まるで人形のようなこの美しい少女こそが俺をこの異世界へと転生させてくれた張本人である。
「今日は鍋料理だ。以前にも何回か出したことがあっただろ。もちろん食材は違うからな」
「……この鍋は大丈夫かのう? 前に食べた鍋はものすごく辛かったのじゃ」
「今回のは大丈夫だ。確かにこの前の赤いビミレの実が入った鍋は辛いものが好きな俺でも辛かったからなあ。」
「よかったのじゃ! ガクトの出す料理は当たりはずれが激しいからのう」
高峰岳人――それが俺の生前の名前だ。この世界では貴族や王族しか苗字を持たないので、普段は下の名前で名乗っている。
「旅をしているといろんな食材や料理に出会えるからな。とはいえ、今回の食材はすでに味もみたから安心してくれ」
それが旅の醍醐味でもある。その土地特有の食材や料理はおいしいものだけでなく辛かったり不味かったりするものも多い。もちろんおいしいものを食べたいが、当たりはずれがあるからこそおいしいものと出会った時によりおいしく感じられるのだ。
「それならばよい。今日は残業が多くて疲れたのじゃ……」
「女神が残業とは夢がないな。こういう時はうまいものでも食べて元気を出せ。今日の食材は滋養にもいいからちょうど良かったぞ」
「それはありがたいのじゃ」
女神の分の鍋を取り分けてあげる。鍋のつゆとバックパックに保存しておいた炊き立てのご飯とも一緒だ。
1~2週間に一度、この世界に転生させてもらったお礼として、こうやってたまに女神に料理をご馳走している。俺が両手を合わせて祈ることがトリガーとなり、この神界という場所にまで来ることができる。ちなみに女神はずっとここにいるわけでなく、ちょうど食事時に俺が現れるような仕組みとなっているらしい。
俺としても、誰もいない草原でひとり寂しくご飯を食べるよりも、たまにでいいからこうやって誰かと一緒にご飯を食べられることはありがたいことだ。
「「いただきます」」
女神と食卓の前に二人で両手を合わせた。日本の文化で、食事を提供してくれた人や食材に対して感謝の気持ちを込めたこの言葉は異世界でも使っている。
旅をするためのボロい服を着たおっさんと絶世の美少女姿をした女神が一緒の食卓に座るというのはなんとも異様な光景だが、これも異世界の様々な料理を食べたいとこの女神が望んだことだからな。

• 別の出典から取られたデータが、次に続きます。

(* ===== verification/ConnectSpec.v ===== *)
(** * How long [connect] takes

    [Client::connect] of Client.v ends, and when: it waits for a UNIX socket at most as long as it is
    told, and then everything is under one timeout, except the two TLS handshakes, which have none. *)

From S2P Require Import Prelude Utf8 Proto Io Commands Pubsub Reference Client ClientSpec LoginSpec.

(** ** Programs with a deadline *)

(** The program ends at the instant [X] at the latest. *)
Definition ends_by {St A} (X : N) (p : prog St A) (w : World St) : Prop :=
  returns p w (fun _ w' => (clock w <= clock w' <= X)%N).

Section ends_by.
Context {St : Type}.
Implicit Types w : World St.

Lemma ends_by_ret {A} X (a : A) w : (clock w <= X)%N -> ends_by X (Ret a) w.
Proof. intros. by apply returns_ret. Qed.

Lemma ends_by_bind {A B} X Y (m : prog St A) (f : A -> prog St B) w :
  ends_by X m w ->
  (forall a w', (clock w <= clock w' <= X)%N -> ends_by Y (f a) w') -> ends_by Y (pbind f m) w.
Proof.
  intros Hm Hf. apply returns_bind. eapply returns_mono; [exact Hm|]. intros a w1 H1.
  eapply returns_mono; [by apply Hf|]. intros b w2 H2. simpl in *. lia.
Qed.

Lemma ends_by_qbind {A B E} X Y (m : prog St (result A E)) (f : A -> prog St (result B E)) w :
  ends_by X m w -> (X <= Y)%N ->
  (forall a w', (clock w <= clock w' <= X)%N -> ends_by Y (f a) w') -> ends_by Y (qbind m f) w.
Proof.
  intros Hm HX Hf. eapply ends_by_bind; [exact Hm|].
  intros [a|e] w1 H1; [by apply Hf|]. apply ends_by_ret. lia.
Qed.

Lemma ends_by_weaken {A} X Y (p : prog St A) w : ends_by X p w -> (X <= Y)%N -> ends_by Y p w.
Proof. intros Hp HX. eapply returns_mono; [exact Hp|]. intros a w1 H1. simpl in *. lia. Qed.

Lemma ends_by_read n t X w : (clock w + t <= X)%N -> ends_by X (read_with_timeout n t) w.
Proof.
  intros. eexists _, _. split; [apply run_read|]. pose proof (read_exact_time n t w). lia.
Qed.

Lemma ends_by_write b t X w : (clock w + t <= X)%N -> ends_by X (write_with_timeout b t) w.
Proof.
  intros. eexists _, _. split; [apply run_write|]. pose proof (write_all_time b t w). lia.
Qed.

(** What is left of a timeout ends before it is over, or at once. *)
Lemma ends_by_reduced {B} T op X Y (f : N -> prog St B) w :
  (op <= clock w <= X)%N -> (op + T <= X)%N ->
  (forall t, (clock w + t <= X)%N -> ends_by Y (f t) w) -> ends_by Y (pbind f (reduced T op)) w.
Proof.
  intros Hop HX Hf. unfold ends_by. apply returns_bind. eexists _, _. split; [apply run_reduced|].
  apply Hf. rewrite reduce_timeout_deadline; lia.
Qed.

Lemma ends_by_lift {A E} (r : result A E) X w : (clock w <= X)%N -> ends_by X (lift r) w.
Proof. apply ends_by_ret. Qed.
End ends_by.

(** A program whose steps are all within the deadline. *)
Ltac in_time :=
  repeat first
    [ apply ends_by_ret; lia
    | apply ends_by_lift; lia
    | apply ends_by_read; lia
    | apply ends_by_write; lia
    | lazymatch goal with |- ends_by ?X (pbind _ (reduced _ _)) _ =>
        apply (ends_by_reduced _ _ X); [lia|lia|intros ? ?] end
    | eapply ends_by_qbind; [|apply N.le_refl|intros ? ? ?]
    | lazymatch goal with |- ends_by ?X (pbind _ _) _ => apply (ends_by_bind X); [|intros ? ? ?] end
    | case_match ].

(** ** The phases of [connect] *)

(** The network: a connection is made or given up within its timeout, and a TLS handshake takes at
    most [h]. *)
Record punctual {St} (net : Net St) (c : Config) (h : N) : Prop := {
  pn_dial t w : ends_by (clock w + t) (dial net t) w;
  pn_handshake d w : tls c = true -> is_unix_socket (path c) = false ->
    ends_by (clock w + h) (tls_connect net d) w;
}.

Section phases.
Context {St : Type}.
Variable net : Net St.
Variable c : Config.
Variable h : N.
Hypothesis net_punctual : punctual net c h.
Implicit Types w : World St.

#[local] Abbreviation T := (timeout c).

Lemma open_stream_ends header dial_timeout op X w :
  (op <= clock w)%N -> (op + T <= X)%N -> (clock w + dial_timeout <= X)%N ->
  ends_by (X + h) (open_stream net c header dial_timeout op) w.
Proof.
  intros Hop HT Hd. unfold open_stream.
  eapply (ends_by_bind (clock w + dial_timeout)); [apply (pn_dial _ _ _ net_punctual)|].
  intros r w1 H1. eapply (ends_by_qbind X); [in_time|lia|intros [] w2 H2].
  destruct (is_unix_socket (path c)) eqn:Hu.
  { apply (ends_by_weaken X); [|lia]. in_time. }
  eapply (ends_by_qbind X); [in_time|lia|intros [] w3 H3].
  destruct (tls c) eqn:Ht; [|apply (ends_by_weaken X); [in_time|lia]].
  apply (ends_by_reduced _ _ X); [lia|lia|intros t Ht'].
  eapply (ends_by_qbind X); [in_time|lia|intros [] w4 H4].
  eapply (ends_by_qbind X); [in_time|lia|intros [] w5 H5].
  eapply (ends_by_bind (clock w5 + h)); [by apply (pn_handshake _ _ _ net_punctual)|].
  intros r' w6 H6. in_time.
Qed.

Lemma read_reply_ends header name op X w :
  (op <= clock w <= X)%N -> (op + T <= X)%N -> ends_by X (read_reply c header name op) w.
Proof. intros. unfold read_reply. in_time. Qed.

Lemma log_in_ends op X w :
  (op <= clock w <= X)%N -> (op + T <= X)%N -> ends_by X (log_in c op) w.
Proof.
  intros. unfold log_in. eapply ends_by_qbind; [by apply read_reply_ends|lia|intros [] w1 H1].
  in_time.
Qed.

(** The data stream, whose handshake may begin when the timeout ends. *)
Lemma connect_data_ends token op X w :
  (op <= clock w <= X)%N -> (op + T <= X)%N -> ends_by (X + h) (connect_data net c token op) w.
Proof.
  intros. unfold connect_data. apply (ends_by_reduced _ _ X); [lia|lia|intros t Ht].
  apply (ends_by_qbind (X + h)); [apply open_stream_ends; lia|lia|intros stream w1 H1].
  apply (ends_by_qbind (X + h)); [apply read_reply_ends; lia|lia|intros [] w2 H2]. in_time.
Qed.

(** *** The UNIX socket *)

Definition sleep_step : N := 100 * 10 ^ 6.

(** The longest wait for a socket that never comes: the timeout, and a step of the loop. *)
Definition socket_wait : N :=
  if is_unix_socket (path c) then socket_wait_timeout c + sleep_step else 0.

(** The loop gives up in the round after the timeout. *)
Lemma wait_socket_returns fuel wait op w :
  (op <= clock w)%N -> (wait < clock w - op + sleep_step * N.of_nat fuel)%N ->
  (clock w <= op + wait)%N ->
  returns (wait_socket net fuel wait op) w (fun r w' =>
    (clock w <= clock w' <= op + wait + sleep_step)%N /\
    (r = Some (Ok (clock w')) \/ exists e, r = Some (Err e))).
Proof.
  revert w; induction fuel as [|fuel IH]; intros w Hop Hf Hw; [lia|]. cbn [wait_socket].
  apply returns_bind. eexists _, _. split; [apply run_now|]. destruct (path_exists net (clock w)).
  { apply returns_bind. eexists _, _. split; [apply run_now|]. apply returns_ret. split; [lia|by left]. }
  apply returns_bind. exists tt, (set_clock (clock w + sleep_step) w). split; [done|].
  apply returns_bind. eexists _, _. split; [apply run_now|]. simpl.
  destruct (N.ltb_spec wait (clock w + sleep_step - op)) as [Hgt|Hle].
  - apply returns_ret. simpl. split; [lia|]. right. by eexists.
  - eapply returns_mono; [apply IH; simpl; lia|]. intros r w' [H1 H2]. simpl in *. split; [lia|done].
Qed.

(** *** The control connection *)

Lemma connect_control_returns fuel w :
  (socket_wait_timeout c / sleep_step < N.of_nat fuel)%N ->
  returns (connect_control net fuel c) w (fun r w' =>
    (clock w <= clock w' <= clock w + socket_wait + T + h)%N /\
    match r with
    | None => False
    | Some (Err _) => True
    | Some (Ok (_, _, op)) =>
        (clock w <= op <= clock w + socket_wait)%N /\ (op <= clock w' <= op + T + h)%N
    end).
Proof.
  intros Hf. assert (socket_wait_timeout c < sleep_step * N.of_nat fuel)%N as Hw.
  { pose proof (N.mul_succ_div_gt (socket_wait_timeout c) sleep_step ltac:(done)).
    assert (sleep_step * N.succ (socket_wait_timeout c / sleep_step) <= sleep_step * N.of_nat fuel)%N
      by (apply N.mul_le_mono_l; lia). lia. }
  unfold connect_control. destruct (tls_builder net c); [|apply returns_ret; split; [lia|done]].
  apply returns_bind. eexists _, _. split; [apply run_now|]. apply returns_bind.
  eapply (returns_mono _ _ (fun r w' => (clock w <= clock w' <= clock w + socket_wait)%N /\
    (r = Some (Ok (clock w')) \/ exists e, r = Some (Err e)))).
  - unfold socket_wait. destruct (is_unix_socket (path c)).
    + apply returns_bind. eexists _, _. split; [apply run_now|].
      destruct (path_exists net (clock w)); [apply returns_ret; split; [lia|by left]|].
      eapply returns_mono; [apply wait_socket_returns; lia|]. simpl. intros r w' [H1 H2].
      split; [lia|done].
    + apply returns_ret. split; [lia|by left].
  - intros r w1 [H1 [->|[e ->]]]; [|apply returns_ret; split; [lia|done]].
    apply returns_bind, returns_qbind.
    eapply returns_mono; [by apply (open_stream_ends _ _ _ (clock w1 + T)); lia|].
    intros [stream|e] w2 H2; simpl in *; [|apply returns_ret; split; [lia|done]].
    apply returns_qbind.
    eapply returns_mono; [apply (log_in_ends _ (clock w1 + T + h)); lia|].
    intros [token|e] w3 H3; simpl in *; (apply returns_ret, returns_ret || apply returns_ret);
      (split; [lia|]); [|done]. lia.
Qed.
End phases.

(** C22: [connect] ends, and when. With a network that gives up connections within their timeout and
    TLS handshakes that take at most [h], it waits for a UNIX socket no longer than its timeout and
    100 milliseconds, in as many rounds; from then on the control connection takes at most the
    timeout and one handshake, and both connections the timeout and two handshakes, whatever the
    server sends or does not send. *)
Theorem connect_bounded {CHO : ChannelOps} {OSO : OneshotOps} (net : Net unit) (c : Config) (h : N)
    (fuel : nat) (data_conn : Conn) (w : World unit) :
  punctual net c h -> (socket_wait_timeout c / sleep_step < N.of_nat fuel)%N ->
  exists r w1, run (connect_control net fuel c) w = Some (Some r, w1) /\
    (clock w1 <= clock w + socket_wait c + timeout c + h)%N /\
    match r with
    | Ok (_, token, op_start) =>
        exists r2 w2, run (connect_data net c token op_start)
            (mkWorld (clock w1) data_conn (elapsed_display w1) tt) = Some (r2, w2) /\
          (clock w2 <= clock w + socket_wait c + timeout c + 2 * h)%N
    | Err _ => True
    end /\
    is_Some (connect net fuel c data_conn w).
Proof.
  intros Hn Hf. destruct (connect_control_returns net c h Hn fuel w Hf) as (r & w1 & Hr & Ht & Hop).
  destruct r as [r|]; [|done]. exists r, w1. unfold connect. rewrite Hr.
  split; [done|]. split; [lia|]. destruct r as [[[stream token] op]|e]; [|by split; [|eexists]].
  destruct Hop as [H1 H2].
  destruct (connect_data_ends net c h Hn token op (op + timeout c + h)
              (mkWorld (clock w1) data_conn (elapsed_display w1) tt)) as (r2 & w2 & Hr2 & H3);
    [simpl; lia|lia|].
  rewrite Hr2. split; [exists r2, w2; split; [done|simpl in *; lia]|].
  destruct (new_client c); [|by eexists]. destruct (need_data_stream c); [destruct r2|]; by eexists.
Qed.

(** The handshake has no timeout: against a peer that never completes it, [connect] never returns,
    whatever the timeout is. *)
Theorem handshake_untimed {CHO : ChannelOps} {OSO : OneshotOps} (net : Net unit) (c : Config)
    (fuel : nat) (data_conn : Conn) (w : World unit) :
  tls c = true -> is_unix_socket (path c) = false -> tls_builder net c = Ok tt ->
  (forall t, dial net t = Ret (Ok tt)) -> net_nodelay net = Ok tt -> build_tls net = Ok tt ->
  wr (conn w) = [] -> (forall d w', run (tls_connect net d) w' = None) ->
  connect net fuel c data_conn w = None.
Proof.
  intros Ht Hu Hb Hd Hn Hbt Hw Hs. unfold connect, connect_control. rewrite Hb, Hu.
  rewrite run_bind, run_now, run_bind. cbn [run]. rewrite run_bind, run_qbind. unfold open_stream.
  rewrite run_bind, Hd. cbn [run]. rewrite run_qbind. cbn [run lift map_err].
  rewrite Hu, run_qbind, Hn. cbn [run lift map_err]. rewrite Ht, run_bind, run_reduced, run_qbind.
  rewrite run_write_calm by done. rewrite run_qbind, Hbt. cbn [run lift map_err].
  by rewrite run_bind, Hs.
Qed.

(** ** A concrete connection *)

(** A UNIX socket that appears after a quarter of a second, with a server that never answers. *)
Definition late_net : Net unit :=
  mkNet unit (fun n => (250 * 10 ^ 6 <=? n)%N) (fun _ => Ret (Ok tt)) (Ok tt) (fun _ => Ok tt) (Ok tt)
    (fun _ => Ret (Ok tt)).

Definition late_config : Config := Config.new (bs "/run/psrtd.sock").

Definition late_world : World unit := mkWorld 0 (mkConn [] None [] []) [] tt.

Lemma connect_bounded_witness :
  exists r w1, run (connect_control late_net 51 late_config) late_world = Some (Some r, w1) /\
    clock w1 = (53 * 10 ^ 8)%N /\ (clock w1 <= socket_wait late_config + timeout late_config)%N /\
    is_Some (connect late_net 51 late_config (mkConn [] None [] []) late_world).
Proof.
  destruct (connect_bounded late_net late_config 0 51 (mkConn [] None [] []) late_world)
    as (r & w1 & Hr & Ht & _ & Hs).
  - split; [intros t w; apply ends_by_ret; lia|intros d w _ _; apply ends_by_ret; lia].
  - vm_compute. reflexivity.
  - exists r, w1. split; [exact Hr|]. split; [|split; [|exact Hs]].
    + assert (match run (connect_control late_net 51 late_config) late_world with
              | Some (_, w) => bool_decide (clock w = (53 * 10 ^ 8)%N) | None => false end = true)
        as H by vm_refl.
      rewrite Hr in H. by apply bool_decide_eq_true_1 in H.
    + by rewrite N.add_0_r in Ht.
Defined.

鍋の蓋を開けると、湯気がふわりと立ち昇った。ぐつぐつと煮え立つスープ の中で、たっぷりの具材が踊っていた。出汁の香りが鼻をくすぐり、思わずゴクリと喉が鳴る。
「おおっ、温かく茹でられた野菜やキノコにこのさっぱりとしたつゆが合うのじゃ!」
「うん、出汁と具材から出た旨みがたっぷりと溶け込んでいていていけるな。一日中歩いて疲れた身体に優しく染みわたるよ」
柔らかな野菜、噛むたびにジュワッと広がるキノコの風味が手作りのポン酢風味のつゆと合わさってちょうどいい味だ。
このつゆの味を出すのには苦労した。森の奥地にあった村でしか作られていない醤油に似た味の調味料を探すのが特に大変だったなあ。そういった苦労の積み重ねによってこの味が出せたのだ。

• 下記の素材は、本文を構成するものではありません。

Lemma kept_task g fuel t : kept g (task_code fuel t).
Proof.
  destruct t as [ch interval|tok rx timeout interval un ad]; apply kept_forget.
  - assert (forall g, kept g (await (chan_send empty_message ch))).
    { intros g1. apply (kept_chan_send g1 Beacon). intros g2 _. by destruct (_ !! ch). }
    unfold pinger. apply kept_then; [apply kept_iterate; intros; kept|intros; kept].
  - assert (forall g stream last, kept g (handle_data_stream fuel stream rx timeout interval last)).
    { clear ad. intros g1 stream. revert g1.
      induction fuel as [|fuel IH]; intros g1 last; [done|].
      cbn [handle_data_stream]. unfold send_message. kept; apply IH. }
    unfold data_task. kept.
Qed.

Section machine.
Variable acceptor : option (prog Server (result unit bytes)).
(** The TLS handshake does not concern the state of the server. *)
Hypothesis acceptor_untouched : forall accept, acceptor = Some accept -> untouched accept.

Lemma keeps_check_login g ad login password :
  keeps g (check_login ad login password)
    (yields (fun acl => grants P acl /\ grants_read (Q login) acl)).
Proof.
  unfold check_login. apply keeps_qthen; [kept|intros g1 _ _].
  eapply (kept_bind _ _ _ _ _
    (gives (fun acl => forall a, acl = Some a -> grants P a /\ grants_read (Q login) a))).
  { apply keeps_asks. intros g2 s _ [_ Hs] a. by apply (typed_rules g2). }
  intros g2 [acl|] _ Hacl; [by apply Hacl|done].
Qed.

Lemma kept_comm_mode g allow mode : kept g (comm_mode acceptor allow mode).
Proof.
  unfold comm_mode. destruct acceptor as [accept|]; [|kept].
  pose proof (fun g => untouched_kept sound held g accept (acceptor_untouched accept eq_refl)). kept.
Qed.
#[local] Hint Resolve kept_comm_mode : kept.

(** The session of a connection starts with the rules of its login. *)
Lemma joint_start_tcp g nodelay allow ad timeout :
  joint [] g (start_tcp nodelay acceptor allow ad timeout)
    (fun o _ r => match r with
                  | Ok (Some (_, c, acl)) => o = [RClient c] /\ session_rules c acl
                  | _ => True
                  end).
Proof.
  unfold start_tcp.
  apply joint_qthen; [unfold init_tcp_stream; kept|done|intros g1 [stream st] _]. case_decide.
  { eapply joint_bind; [apply joint_launch_data_stream|]. by intros o g2 [[]|e] _ _. }
  apply joint_qthen; [unfold read_frame; kept|done|intros g2 frame _].
  apply joint_qthen; [kept|done|intros g3 lp _].
  eapply joint_after; [apply keeps_check_login|intros g4 [acl|e] _ Hr; [|done]]. destruct Hr as [Hw Hr].
  eapply joint_bind; [apply joint_register|intros o g5 [c|e] _ Hc; [|done]].
  destruct Hc as [Hlg ->]. eapply joint_mono; [|apply joint_keeps, keeps_send_token].
  intros o g6 [[[[stream' c'] acl']|]|e] _ [-> E']; try done. injection E' as -> -> ->.
  split; [done|]. split; [done|]. by rewrite Hlg.
Qed.

Lemma joins_tcp g nodelay allow fuel ad timeout :
  joins [] g (handle_tcp_stream None nodelay acceptor allow fuel ad timeout).
Proof.
  unfold handle_tcp_stream. eapply joint_bind; [apply joint_start_tcp|].
  intros o g1 [[[[stream c] acl]|]|e] _ Hr; [|done..]. destruct Hr as [-> Hr]. by apply joint_serve.
Qed.

Lemma joins_forget {A} own g (p : prog Server A) : joins own g p -> joins own g (forget p).
Proof. intros Hp. eapply joint_bind; [exact Hp|done]. Qed.

Lemma authorised_joins g p : entry None acceptor p -> authorised acceptor P Q p -> joins [] g p.
Proof.
  intros He Hp. assert (networked acceptor p -> joins [] g p) as Hn.
  { destruct 1; [apply joins_forget, joins_tcp|by apply joins_kept, kept_forget, kept_udp_listener|].
    by apply joins_kept, untouched_kept. }
  destruct Hp as [Hp|[HP HQ]]; [by apply Hn|].
  destruct He; [apply Hn, networked_tcp|by apply joins_forget, joins_unix|by apply Hn, networked_udp|].
  by apply Hn, networked_reader.
Qed.

Lemma typed_drop_task g t s : typed g s -> typed g (drop_task t s).
Proof.
  intros Hs. destruct t; (apply (typed_set_hub g); [done..|]);
    (eapply hub_typed_fades; [|apply Hs]); [apply fades_close_sender|apply fades_close_receiver].
Qed.

(** The machine is typed: its state, and every thread from there on. *)
Definition machine_typed (g : Owners) (c : Machine) : Prop :=
  exists owns, jointly sound held (map code (threads c)) g (server c) owns.

Lemma machine_sound g c : machine_typed g c -> sound g (server c).
Proof. intros [owns H]. apply H. Qed.

Lemma machine_typed_onward g ts st st' s s' :
  machine_typed g (mkMachine ts st s) -> mild s s' -> (typed g s -> typed g s') ->
  machine_typed g (mkMachine ts st' s').
Proof.
  intros Hc Hm Ht. pose proof (machine_sound _ _ Hc) as Hs. destruct Hc as [owns Hc]. exists owns.
  eapply jointly_onward; [exact Hc|]. apply onward_mild; [done..|apply Ht, Hs].
Qed.

Lemma machine_typed_spawn g ts st st' s t :
  machine_typed g (mkMachine ts st s) -> joins [] g (code t) ->
  machine_typed g (mkMachine (ts ++ [t]) st' s).
Proof.
  intros [owns Hc] Ht. exists (owns ++ [[]]). simpl. rewrite map_app. by apply jointly_spawn.
Qed.

Lemma machine_typed_step g c c' :
  step None acceptor c c' ->
  (forall p, threads c' = threads c ++ [mkThread None p] -> authorised acceptor P Q p) ->
  D (acl_db (server c')) -> machine_typed g c -> exists g', grows g g' /\ machine_typed g' c'.
Proof.
  destruct 1 as
    [i h p p' s s' ts st Hi Hp|p s ts st Hp|id t fuel s ts st _ _|i id t p s ts st Hi _ _ _
    |id t s ts st _ _ _|t s ts st|db s ts st|db s ts st|db s ts st];
    simpl; intros Hp' Ha Hc;
    try (exists g; split; [done|];
         (eapply machine_typed_onward;
            [exact Hc|by apply mild_same|intros Hs; by first [by apply (typed_same g s)|destruct Hs]])).
  - destruct Hc as [owns Hc].
    destruct (jointly_step _ _ _ _ _ _ i p p' s' Hc) as (g' & owns' & Hg & Hc'); [|done|].
    { simpl. by rewrite list_lookup_fmap, Hi. }
    exists g'. split; [done|]. exists owns'. simpl. by rewrite list_fmap_insert.
  - exists g. split; [done|]. eapply machine_typed_spawn; [exact Hc|]. by apply authorised_joins, Hp'.
  - exists g. split; [done|]. eapply machine_typed_spawn; [exact Hc|]. apply joins_kept, kept_task.
  - exists g. split; [done|].
    eapply (machine_typed_onward g _ st); [|apply mild_drop_task|apply typed_drop_task].
    destruct Hc as [owns Hc]. destruct (jointly_stop _ _ _ _ _ _ i p Hc) as [owns' Hc'].
    { simpl. by rewrite list_lookup_fmap, Hi. }
    exists owns'. simpl. by rewrite list_fmap_insert.
  - exists g. split; [done|].
    eapply machine_typed_onward; [exact Hc|apply mild_drop_task|apply typed_drop_task].
Qed.
End machine.
End frames.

超健康スキルがあって疲れにくいとはいえ、一日中歩いていればそれなりの疲労は溜まる。空腹が最高のスパイスというように、自分の足で歩いて本当に疲れ切った状態で食べるのなら、大抵のものはうまく感じるものだ。それがおいしい料理ならなおのことである。
「そっちの肉もおいしいのじゃが、こっちの楕円形の肉をスライスした肉は初めて食べる味じゃのう。外側はプリプリとした弾力があるのに、中はとろりとクリーミーで口の中で溶けていくのじゃ!」
「うん、焼いて食べてもいけるが、やはり鍋にしてもうまかったようだな。こいつはヴァインボアという大きなイノシシ型の魔物だ。そっちの肉はバラの部位で、楕円形の方はホーデンというかなり希少な部位なんだぞ」
「ヴァインボアか、覚えておくとしよう。今回の料理は大当たりじゃな!」
「そいつはよかった。お代わり分もあるからな。存分に食べてくれ」
どうやら今回の鍋は気に入ってくれたようだ。少女の姿をしているが、この女神は人一倍食べるからちゃんとお代わり分も用意しておいた。

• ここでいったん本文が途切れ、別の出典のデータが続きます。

Definition stream_input : bytes :=
  DATA_HEADER ++ [COMM_INSECURE] ++ replicate 32 x01 ++ [x05].

Definition publisher_input : bytes :=
  CONTROL_HEADER ++ [COMM_INSECURE] ++ frame_bytes (bs "b") ++ [OP_PUBLISH; x07]
    ++ frame_bytes (bs "room//1" ++ NUL :: bs "on").

Definition demo_answers : list (result bytes bytes) :=
  (fun b => Ok (replicate 32 b)) <$> [x01; x02; x03; x04].

Definition demo_machine : Machine :=
  mkMachine [] ∅
    (mkServer (empty_hub demo_answers) Counters.default (mkDb {[ bs "_" := Acl.new_full ]} [])
       Passwords.default Keys.default (mkLimits 0 1 64) true 1024 1024 (1%Z, 2%Z) []).

Definition demo_unix : prog Server unit :=
  forget (handle_unix_stream None 1 (bs "/run/psrtd.sock") 5).

Definition on_connection (input : bytes) (s : Server) : World Server :=
  mkWorld 0 (mkConn (ready input) None [] []) (bs "deadline has elapsed") s.

Definition after (input : bytes) (s : Server) : Server :=
  match run demo_unix (on_connection input s) with Some (_, w) => shared w | None => s end.

Definition attached : Server := after stream_input (after subscriber_input (server demo_machine)).

Definition demo_published : Server := after publisher_input attached.

(** The second message does not fit: the client loses its channel, and its beacon task is gone. *)
Definition demo_overflow : Server := after publisher_input demo_published.

Definition demo_closed : Server := drop_task (Pinger 1 2500000000) demo_overflow.

Definition finished (n : nat) : list Thread := replicate n (mkThread None (Ret tt)).

(** A thread ended: its program is over. *)
Lemma after_reaches n st input s :
  (match run demo_unix (on_connection input s) with Some _ => true | None => false end) = true ->
  reaches None None demo_answers (mkMachine (finished n) st s) ->
  reaches None None demo_answers (mkMachine (finished (S n)) st (after input s)).
Proof.
  intros Hrun Hr. unfold after. destruct (run _ _) as [[[] w]|] eqn:E; [|done].
  unfold finished. rewrite replicate_S_end.
  by apply (run_accepted None None demo_unix (on_connection input s) w _ _ _ (entry_unix _ _ _ _ _)).
Qed.

Lemma reaches_attached : reaches None None demo_answers (mkMachine (finished 2) ∅ attached).
Proof.
  apply after_reaches; [vm_refl|]. apply after_reaches; [vm_refl|]. by apply reaches_initial.
Qed.

Lemma reaches_published :
  reaches None None demo_answers (mkMachine (finished 3) ∅ demo_published).
Proof. apply after_reaches; [vm_refl|apply reaches_attached]. Qed.

Lemma reaches_closed :
  reaches None None demo_answers (mkMachine (finished 4) ({[ 2 ]} ∪ ∅) demo_closed).
Proof.
  assert (spawned demo_overflow !! 0 = Some (2, Pinger 1 2500000000)) as Hs by vm_refl.
  assert (bool_decide (2 ∈ aborted (hub demo_overflow)) = true) as Ha by vm_refl.
  assert (reaches None None demo_answers (mkMachine (finished 4) ∅ demo_overflow)) as Hr
    by (apply after_reaches; [vm_refl|apply reaches_published]).
  eapply reaches_step; [exact Hr|]. unfold demo_closed. clear Hr.
  generalize demo_overflow Hs Ha. clear. intros s Hs Ha. apply bool_decide_eq_true_1 in Ha.
  apply step_cancel; [by eapply list_elem_of_lookup_2|apply not_elem_of_empty|done].
Qed.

俺も超健康スキルのおかげで若い頃と同じくらいの量を食べられる。30を過ぎたあたりから少しずつ食べる量が減ってきて、某大盛系ラーメンの普通盛が食べきれなくなった時はショックを受けたものだ。他にも焼き肉でカルビの脂がきつく感じて翌日まで引きずることもある。おっさんになってくると、食事面でも衰えてくるのだよ。
「ふう~ご馳走さまなのじゃ」
「ご馳走さまでした」
結局お代わり分も食べ尽くし、最初と同じように両手を合わせてご馳走さまをする。いただきますと同様に食材や食材を得てくれた人たちに感謝の意を込めた。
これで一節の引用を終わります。